If behavioral modifications and medications are unsuccessful or not tolerated there are several operative or procedural treatments.
Botox (botulinum toxin) injection
Botox can be injected into the bladder wall to block muscle receptors and relax the bladder wall. The procedure can be done with local or general anesthesia. The provider will use a cystoscope to see into the bladder and inject Botox throughout the bladder wall. The effects can last from 6-18 months and repeat treatments are necessary.
For more information about the botox procedure, click here.

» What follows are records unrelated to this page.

(* ===== verification/URLTableSpec.v ===== *)
(** * Theorems about the durable feedback of [URLFeedback]: retention, labels, and the
    agreement of the two backends *)

From Stdlib Require Import ZArith Lia Ascii String SpecFloat OrdersEx Sorting.Sorted.
From stdpp Require Import sorting.
From S2P Require Import Prelude GoStr Hostname NetIP GoFloat Groups GroupsSpec Feed DomainML Session URLFeedback URLFeedbackSpec.

(** ** The order of texts *)

Lemma compare_order a b : String.compare a b = String_as_OT.compare a b.
Proof. revert b. induction a as [|c a IH]; intros [|d b]; simpl; done || by rewrite IH. Qed.
Lemma ltb_lt a b : String.ltb a b = true ↔ String_as_OT.lt a b.
Proof. unfold String.ltb, String_as_OT.lt. rewrite compare_order. destruct (String_as_OT.compare a b); split; congruence. Qed.
Lemma ltb_irrefl a : String.ltb a a = false.
Proof.
  destruct (String.ltb a a) eqn:Ha; [|done]. apply ltb_lt in Ha. destruct String_as_OT.lt_strorder as [Hirr _].
  by destruct (Hirr a).
Qed.
Lemma ltb_ge a b : String.ltb b a = false ↔ a = b ∨ String.ltb a b = true.
Proof.
  split.
  - unfold String.ltb. rewrite (String.compare_antisym b a). pose proof (String.compare_eq_iff a b).
    destruct (String.compare a b); simpl; auto.
  - intros [->|Hab]; [apply ltb_irrefl|]. destruct (String.ltb b a) eqn:Hba; [|done].
    rewrite <- (ltb_irrefl a). symmetry. apply ltb_lt. apply ltb_lt in Hab, Hba.
    destruct String_as_OT.lt_strorder as [_ Ht]. by apply (Ht a b a).
Qed.
Lemma ltb_trans a b c : String.ltb a b = true → String.ltb b c = true → String.ltb a c = true.
Proof. rewrite !ltb_lt. destruct String_as_OT.lt_strorder as [_ Ht]. apply Ht. Qed.
Definition recorded_less (a b : string * URLFeedbackRow) : bool := String.ltb (RecordedAt a.2) (RecordedAt b.2).
#[local] Instance recorded_trans : Transitive (λ a b, recorded_less b a = false).
Proof.
  intros a b c. unfold recorded_less. rewrite !ltb_ge. intros [->|H1]; [done|]. intros [<-|H2]; [by right|].
  right. by eapply ltb_trans.
Qed.
#[local] Instance recorded_total : Total (λ a b, recorded_less b a = false).
Proof.
  intros a b. unfold recorded_less. destruct (String.ltb (RecordedAt b.2) (RecordedAt a.2)) eqn:Hb; [right|by left].
  apply ltb_ge. by right.
Qed.

(** Texts of one length decide alone. *)
Lemma ltb_app a b x y : String.length a = String.length b → String.ltb a b = true → String.ltb (a ++ x) (b ++ y) = true.
Proof.
  unfold String.ltb. revert b. induction a as [|c a IH]; intros [|d b]; try done. simpl. intros [= Hl].
  destruct (Ascii.compare c d) eqn:Hc; [|done..]. by apply IH.
Qed.

(** ** Retention *)

(** Texts of whole seconds have one length and are in the order of the seconds, for the
    seconds of the years the format writes with four digits. *)
Class CivilLaws `{CivilTime} := {
  civil_order a b : (0 <= a < b)%Z → (b < 253402300800)%Z →
    String.length (civil_text a) = String.length (civil_text b) ∧ String.ltb (civil_text a) (civil_text b) = true
}.
(** The order of the texts is that of the times, up to one second. *)
Lemma time_text_order `{CivilLaws} a b :
  (0 <= a)%Z → (a / second_ns < b / second_ns)%Z → (b / second_ns < 253402300800)%Z →
  String.ltb (time_text a) (time_text b) = true.
Proof.
  intros Ha Hab Hb. destruct (civil_order (a / second_ns) (b / second_ns)) as [Hl Ho]; [|done|].
  - split; [apply Z.div_pos; unfold second_ns; lia|done].
  - unfold time_text. by apply ltb_app.
Qed.
(** Not within one: half a second past is before the second itself. *)
Example texts_out_of_order `{CivilTime} :
  String.length (civil_text 1) = 19 → String.ltb (time_text 1500000000) (time_text 1000000000) = true.
Proof.
  intros Hl. unfold time_text. change (1500000000 / second_ns)%Z with 1%Z. change (1000000000 / second_ns)%Z with 1%Z.
  change (fraction_text (1500000000 mod second_ns)) with ".5". change (fraction_text (1000000000 mod second_ns)) with "".
  clear Hl. unfold String.ltb. induction (civil_text 1) as [|c s IH]; [done|]. simpl.
  assert (Ascii.compare c c = Eq) as -> by (unfold Ascii.compare; apply N.compare_refl). apply IH.
Qed.

Lemma delete_all_lookup (ks : list string) (t : Rows) fp row :
  foldl (λ t fp, delete fp t) t ks !! fp = Some row ↔ t !! fp = Some row ∧ fp ∉ ks.
Proof.
  unfold Rows in *. revert t. induction ks as [|k ks IH]; intros t; simpl.
  - split; [intros ->; split; [done|]|naive_solver]. apply not_elem_of_nil.
  - rewrite IH, lookup_delete_Some, not_elem_of_cons. naive_solver.
Qed.
Lemma delete_all_size (ks : list string) (t : Rows) :
  NoDup ks → (∀ k, k ∈ ks → is_Some (t !! k)) → size (foldl (λ t fp, delete fp t) t ks) = size t - length ks.
Proof.
  unfold Rows in *. revert t. induction ks as [|k ks IH]; intros t Hnd Hin; simpl; [lia|].
  apply NoDup_cons in Hnd as [Hk Hnd]. rewrite IH; [| done |].
  - rewrite map_size_delete. destruct (Hin k) as [r ->]; [apply list_elem_of_here|]. simpl. lia.
  - intros k' Hk'. rewrite lookup_delete_ne; [apply Hin; by apply list_elem_of_further|]. by intros ->.
Qed.

Section Retention.
Context `{SortSlice}.
(* ===== verification/URLShadow.v ===== *)
(** * The URL classifier in shadow: [internal/risk/url_ml.go] and [url_baseline.go]

    Sampling, the observation of one request, its counters, the rule that holds a
    promotion back, drift against a frozen reference, and the status.  The model is the
    class [URLClassifier].  The values that an error message quotes ([%q], [%s]) are left
    out. *)

From Stdlib Require Import ZArith Lia Ascii String SpecFloat.
From S2P Require Import Prelude GoStr Hostname NetIP GoFloat Whitelist Category EditDist Brand Feed FeedSync DomainML Session URLFeedback.

Record URLContext := mkURLContext { RequestedURL : string; ExpectedHost : string; RedirectChain : list string }.
Record URLAnalysisContext := mkAnalysisContext {
  CtxRequestedURL : string; CtxRedirectChain : list string; EventID : string; CallerClass : string
}.
Record URLMonitoringReference := mkReference {
  ReferenceKind : string; ReferenceRows : Z; Operational : bool; ProbabilityBuckets : list string;
  ProbabilityDistribution : list float64; MinimumLiveSamples : Z; PSIWatchThreshold : float64; PSIAlertThreshold : float64
}.
(** [URLClassifier] with the two interfaces it may have besides; a decision comes with its
    revision.  A missing classifier is
    a disabled one without them. *)
Class URLClassifier := {
  url_enabled : bool; url_revision : string; ClassifyURL : URLContext → result (MLDecision * string);
  url_metadata : option (string * float64); url_reference : option URLMonitoringReference
}.
Record URLMLObservation := mkObservation {
  ObsMode : MLMode; Sampled : bool; Evaluated : bool; WouldPromote : bool; Held : bool; HoldReason : string;
  ObsProbability : float64; ObsAction : string; ObsModelVersion : string; ObsRevision : string; ErrorClass : string;
  LatencyMicros : Z
}.
Definition urlPromoteHoldTrustedHost : string := "trusted_host_without_host_evidence".
Definition mlProbabilityBuckets : list string :=
  ["lt_0_10"; "0_10_0_19"; "0_20_0_29"; "0_30_0_39"; "0_40_0_49"; "0_50_0_59"; "0_60_0_69"; "0_70_0_79"; "0_80_0_89"; "gte_0_90"].

(** ** Coverage classes *)

Definition urlMLCallerClasses : list string := ["unspecified"; "ui"; "sdk"; "extension"; "proxy"; "other"].
Definition urlMLMissingContextReasons : list string := ["get_domain_only"; "post_not_provided"; "unspecified"].
Definition normalizeURLMLMissingContextReason (raw : string) : nat :=
  if String.eqb raw "get_domain_only" then 0 else if String.eqb raw "post_not_provided" then 1 else 2.
Definition normalizeURLMLCallerClass (raw : string) : string :=
  if existsb (String.eqb raw) ["ui"; "sdk"; "extension"; "proxy"; "other"] then raw
  else if String.eqb raw "" then "unspecified" else "other".
Fixpoint class_index (class : string) (names : list string) (i : nat) : nat :=
  match names with
  | [] => 0
  | name :: names => if String.eqb name class then i else class_index class names (S i)
  end.
Definition urlMLCallerIndex (raw : string) : nat := class_index (normalizeURLMLCallerClass raw) urlMLCallerClasses 0.

(** ** Sampling *)

Record URLMLShadowConfig := mkShadow { ShadowPercent : Z; ShadowSeed : string }.
Definition urlMLSelectorAlgorithm : string := "sha256-domain-v1".
Definition shadow_validate `{UnicodeTables} (c : URLMLShadowConfig) : option string :=
  if (ShadowPercent c <? 1)%Z || (100 <? ShadowPercent c)%Z then Some "URL ML shadow percent must be between 1 and 100"
  else if (ShadowPercent c <? 100)%Z && String.eqb (TrimSpace (ShadowSeed c)) ""
  then Some "URL ML shadow seed is required below 100 percent"
  else None.
(** The configuration a service uses: zero percent means all, and so does an invalid one. *)
Definition shadow_selected `{UnicodeTables} (c : URLMLShadowConfig) : URLMLShadowConfig :=
  let c := if (ShadowPercent c =? 0)%Z then mkShadow 100 (ShadowSeed c) else c in
  match shadow_validate c with Some _ => mkShadow 100 "" | None => c end.
Definition shadow_eligible `{UnicodeTables, FeedLibs} (c : URLMLShadowConfig) (domain : string) : bool :=
  if (100 <=? ShadowPercent c)%Z then true
  else (uint64_be (sha256_sum (TrimSpace (ShadowSeed c) ++ nul ++ ToLower (TrimSpace domain))) mod 100 <? ShadowPercent c)%Z.
Definition shadow_revision `{UnicodeTables, FeedLibs} (c : URLMLShadowConfig) : string :=
  hex_string (sha256_sum ("algorithm=" ++ urlMLSelectorAlgorithm ++ newline ++ "percent=" ++ dec_string (ShadowPercent c)
    ++ newline ++ "seed=" ++ TrimSpace (ShadowSeed c) ++ newline)).

(** ** The counters *)

(** The fields of the telemetry; a field that is an array has the index. *)
Inductive UrlCounter :=
  | contextRequests | predictionAttempts | wouldPromoteCount | wouldPass | heldPromote | errorCount | skips
  | latencyCount | latencyTotalMicros | latencyBucket (i : nat) | probabilityBucket (i : nat)
  | selected | excluded | invalidContext | predictionErrors | queryPresent | queryAbsent
  | redirectBucket (i : nat) | verdictBucket (i : nat) | promoteVerdictBucket (i : nat)
  | analyzeRequests | urlContextRequests | redirectPresent | callerBucket (i : nat) | missingContextBucket (i : nat).
#[export] Instance UrlCounter_eq_dec : EqDecision UrlCounter.
Proof. solve_decision. Defined.
Definition urlMLTelemetry : Type := UrlCounter → Z.
Definition no_telemetry : urlMLTelemetry := λ _, 0%Z.
(** Each atomic operation of a request, in order: an addition to a counter, or the feedback
    backend taking in an observation. *)
Inductive ShadowStep := Add (c : UrlCounter) (n : Z) | Feed (eventID : string) (probability : float64) (would : bool).
Definition inc (c : UrlCounter) : ShadowStep := Add c 1.
Definition add_counter (c : UrlCounter) (n : Z) (t : urlMLTelemetry) : urlMLTelemetry :=
  λ c', if decide (c' = c) then (t c' + n)%Z else t c'.

Definition noteMissingContext (reason : string) : list ShadowStep :=
  [inc (missingContextBucket (normalizeURLMLMissingContextReason reason))].
Definition url_observeLatency (micros : Z) : list ShadowStep :=
  [inc latencyCount; Add latencyTotalMicros micros; inc (latencyBucket (latency_slot mlLatencyBuckets micros))].
Definition url_observeProbability (probability : float64) : list ShadowStep :=
  match probabilityBucketIndex probability with Some i => [inc (probabilityBucket i)] | None => [] end.
Definition urlMLVerdictIndex (v : Verdict) : nat :=
  match v with VerdictSafe => 0 | VerdictSuspicious => 1 | _ => 2 end.
Definition classifyURLMLError (message : string) : string :=
  if Contains message "invalid_url_context" then "invalid_url_context" else "prediction_error".

(** ** One observation *)

Section Observe.
Context `{UnicodeTables, HostServices, EditDist.RuneTables, FeedLibs, URLClassifier}.
(** [mode], [shadow]: of the engine; [feed]: the reply of the threat feed for the name *)
Context (mode : MLMode) (shadow : URLMLShadowConfig) (brands : list Brand) (feed : string → result bool).

Definition urlPromoteHoldReason (domain : string) : string :=
  if negb (IsTrustedBrandSuffix domain brands) then ""
  else match feed domain with
  | Err _ => ""
  | Ok true => ""
  | Ok false => urlPromoteHoldTrustedHost
  end.
Definition unsampled : URLMLObservation :=
  mkObservation mode false false false false "" f_zero "" "" "" "" 0.
(** What a request adds before it may be left out, and what a sampled one adds. *)
Definition context_steps (ctx : URLAnalysisContext) : list ShadowStep :=
  ([inc contextRequests; inc urlContextRequests; inc (callerBucket (urlMLCallerIndex (CallerClass ctx)))]
   ++ match CtxRedirectChain ctx with [] => [] | _ => [inc redirectPresent] end)%list.
Definition input_steps (ctx : URLAnalysisContext) (verdict : Verdict) : list ShadowStep :=
  [inc selected; inc predictionAttempts;
   inc (if Contains (CtxRequestedURL ctx) "?" then queryPresent else queryAbsent);
   inc (redirectBucket (Nat.min 2 (length (CtxRedirectChain ctx)))); inc (verdictBucket (urlMLVerdictIndex verdict))].
(** [micros]: how long the classifier took *)
Definition outcome (domain : string) (verdict : Verdict) (ctx : URLAnalysisContext) (micros : Z)
    : URLMLObservation * list ShadowStep :=
  match ClassifyURL (mkURLContext (CtxRequestedURL ctx) domain (CtxRedirectChain ctx)) with
  | Err message =>
      let class := classifyURLMLError message in
      (mkObservation mode true false false false "" f_zero "" "" "" class micros,
       [inc errorCount; inc (if String.eqb class "invalid_url_context" then invalidContext else predictionErrors);
        Feed (EventID ctx) (f_of_Z (-1)) false])
  | Ok (decision, revision) =>
      let p := Probability decision in
      let seen would held reason :=
        mkObservation mode true true would held reason p (Action decision) (ModelVersion decision) revision "" micros in
      let steps :=
        if String.eqb (Action decision) MLActionPromoteMalicious then
          if negb (String.eqb (urlPromoteHoldReason domain) "") then
            (seen false true (urlPromoteHoldReason domain), [inc heldPromote; inc wouldPass; Feed (EventID ctx) p false])
          else
            (seen true false "",
             [inc wouldPromoteCount; inc (promoteVerdictBucket (urlMLVerdictIndex verdict)); Feed (EventID ctx) p true])
        else (seen false false "", [inc wouldPass; Feed (EventID ctx) p false]) in
      (steps.1, (url_observeProbability p ++ steps.2)%list)
  end.
Definition observeURLML (domain : string) (verdict : Verdict) (ctx : URLAnalysisContext) (micros : Z)
    : URLMLObservation * list ShadowStep :=
  if negb (bool_decide (mode = MLModeShadow)) || negb url_enabled
  then (unsampled, (context_steps ctx ++ [inc skips])%list)
  else if negb (shadow_eligible shadow domain) then (unsampled, (context_steps ctx ++ [inc excluded])%list)
  else
    let '(observation, steps) := outcome domain verdict ctx micros in
    (observation, (context_steps ctx ++ input_steps ctx verdict ++ url_observeLatency micros ++ steps)%list).
(** [AnalyzeWithOptions], as far as the counters go: the domain is the normalised one. *)
Definition analyze_steps (domain : string) (verdict : Verdict) (context : option URLAnalysisContext) (reason : string)
    (micros : Z) : option URLMLObservation * list ShadowStep :=
  match context with
  | None => (None, (inc analyzeRequests :: noteMissingContext reason))
  | Some ctx =>
      let '(observation, steps) := observeURLML domain verdict ctx micros in
      (Some observation, inc analyzeRequests :: steps)
  end.
End Observe.

(** ** Operational baselines *)

Record URLOperationalBaseline := mkBaseline {
  BPath : string; BSHA256 : string; BModelVersion : string; BRevision : string; BReferenceKind : string;
  BReferenceRows : Z; BTrafficScope : string; BRecordedAt : string; BucketNames : list string;
  Distribution : list float64; BMinimumLiveSamples : Z; WatchThreshold : float64; AlertThreshold : float64
}.
Record urlOpsBaselineFile := mkBaselineFile {
  SchemaVersion : Z; Kind : string; FModelVersion : string; FRevision : string; FTrafficScope : string;
  FRecordedAt : string; ProbabilityHistogram : gmap string Z
}.
(** [encoding/json] on a baseline file *)
Class BaselineJSON := { decode_baseline : string → result urlOpsBaselineFile }.
Definition urlOpsBaselineWatchThreshold : float64 := f_div (f_of_Z 1) (f_of_Z 10).
Definition urlOpsBaselineAlertThreshold : float64 := f_div (f_of_Z 1) (f_of_Z 4).
Definition urlOpsBaselineMinSamples : Z := 100.
(** The counts of the buckets, and their sum. *)
Fixpoint bucket_counts (histogram : gmap string Z) (names : list string) (total : float64)
    : result (list float64 * float64) :=
  match names with
  | [] => Ok ([], total)
  | name :: names =>
      match histogram !! name with
      | None => Err "baseline probability histogram missing bucket"
      | Some count =>
          if (count <? 0)%Z then Err "baseline probability histogram bucket is negative"
          else match bucket_counts histogram names (f_add total (f_of_Z count)) with
          | Err e => Err e
          | Ok (counts, total) => Ok (f_of_Z count :: counts, total)
          end
      end
  end.
Definition loadURLOperationalBaseline `{FeedLibs, BaselineJSON} (read : string → result string)
    (path modelVersion revision : string) : result URLOperationalBaseline :=
  if String.eqb path "" then Err "baseline path is empty"
  else match read path with
  | Err e => Err ("read baseline: " ++ e)
  | Ok raw =>
      match decode_baseline raw with
      | Err e => Err ("parse baseline: " ++ e)
      | Ok file =>
          if negb (SchemaVersion file =? 1)%Z then Err "unsupported baseline schema_version"
          else if negb (String.eqb (Kind file) "url_ml_shadow_operational_baseline")
                  && negb (String.eqb (Kind file) "url_ml_operational_baseline") then Err "unexpected baseline kind"
          else if negb (String.eqb (FModelVersion file) modelVersion) || negb (String.eqb (FRevision file) revision) then
            Err "baseline model mismatch"
          else match bucket_counts (ProbabilityHistogram file) mlProbabilityBuckets f_zero with
          | Err e => Err e
          | Ok (counts, total) =>
              if negb (f_lt f_zero total) then Err "baseline probability histogram is empty"
              else Ok (mkBaseline path (hex_string (sha256_sum raw)) (FModelVersion file) (FRevision file)
                         "frozen_operational_shadow_traffic" (f_trunc total) (FTrafficScope file) (FRecordedAt file)
                         mlProbabilityBuckets ((λ count, f_div count total) <$> counts) urlOpsBaselineMinSamples
                         urlOpsBaselineWatchThreshold urlOpsBaselineAlertThreshold)
          end
      end
  end.
Record URLMLOpsBaselineStatus := mkBaselineStatus {
  Loaded : bool; SPath : string; SSHA256 : string; SModelVersion : string; SRevision : string; SReferenceKind : string;
  SReferenceRows : Z; STrafficScope : string; SOperational : bool; FailOpen : bool; SErrorClass : string;
  SMinimumLiveSamples : Z; SWatchThreshold : float64; SAlertThreshold : float64; SRecordedAt : string
}.
Definition baseline_status (b : URLOperationalBaseline) : URLMLOpsBaselineStatus :=
  mkBaselineStatus true (BPath b) (BSHA256 b) (BModelVersion b) (BRevision b) (BReferenceKind b) (BReferenceRows b)
    (BTrafficScope b) true false "" (BMinimumLiveSamples b) (WatchThreshold b) (AlertThreshold b) (BRecordedAt b).
Definition urlMLOpsBaselineStatus (baseline : option URLOperationalBaseline) (failed : bool) (class : string)
    : URLMLOpsBaselineStatus :=
  match baseline with
  | Some b => baseline_status b
  | None => mkBaselineStatus false "" "" "" "" "" 0 "" false failed class 0 f_zero f_zero ""
  end.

In OAB the nerve signals between the bladder and the brain do not communicate appropriately. Therefore, some therapies target stimulation of nerves to improve that communication.
There are 2 types:
Percutaneous tibial nerve stimulation (PTNS): This procedure focuses on sending electrical pulses through a nerve in the ankle that shares the same path as the bladder. In the office a small electrode is placed in the lower leg near the ankle. Treatments are initially completed weekly for 12 weeks, followed by maintenance treatments.
Sacral nerve stimulation (SNS): The treatment is an operative procedure where a small pacemaker is implanted under the skin in the buttocks / lower back. This is connected to an electrode near the sacral nerve. The misfired signals from the bladder are regulated through this pacemaker to control symptoms of OAB.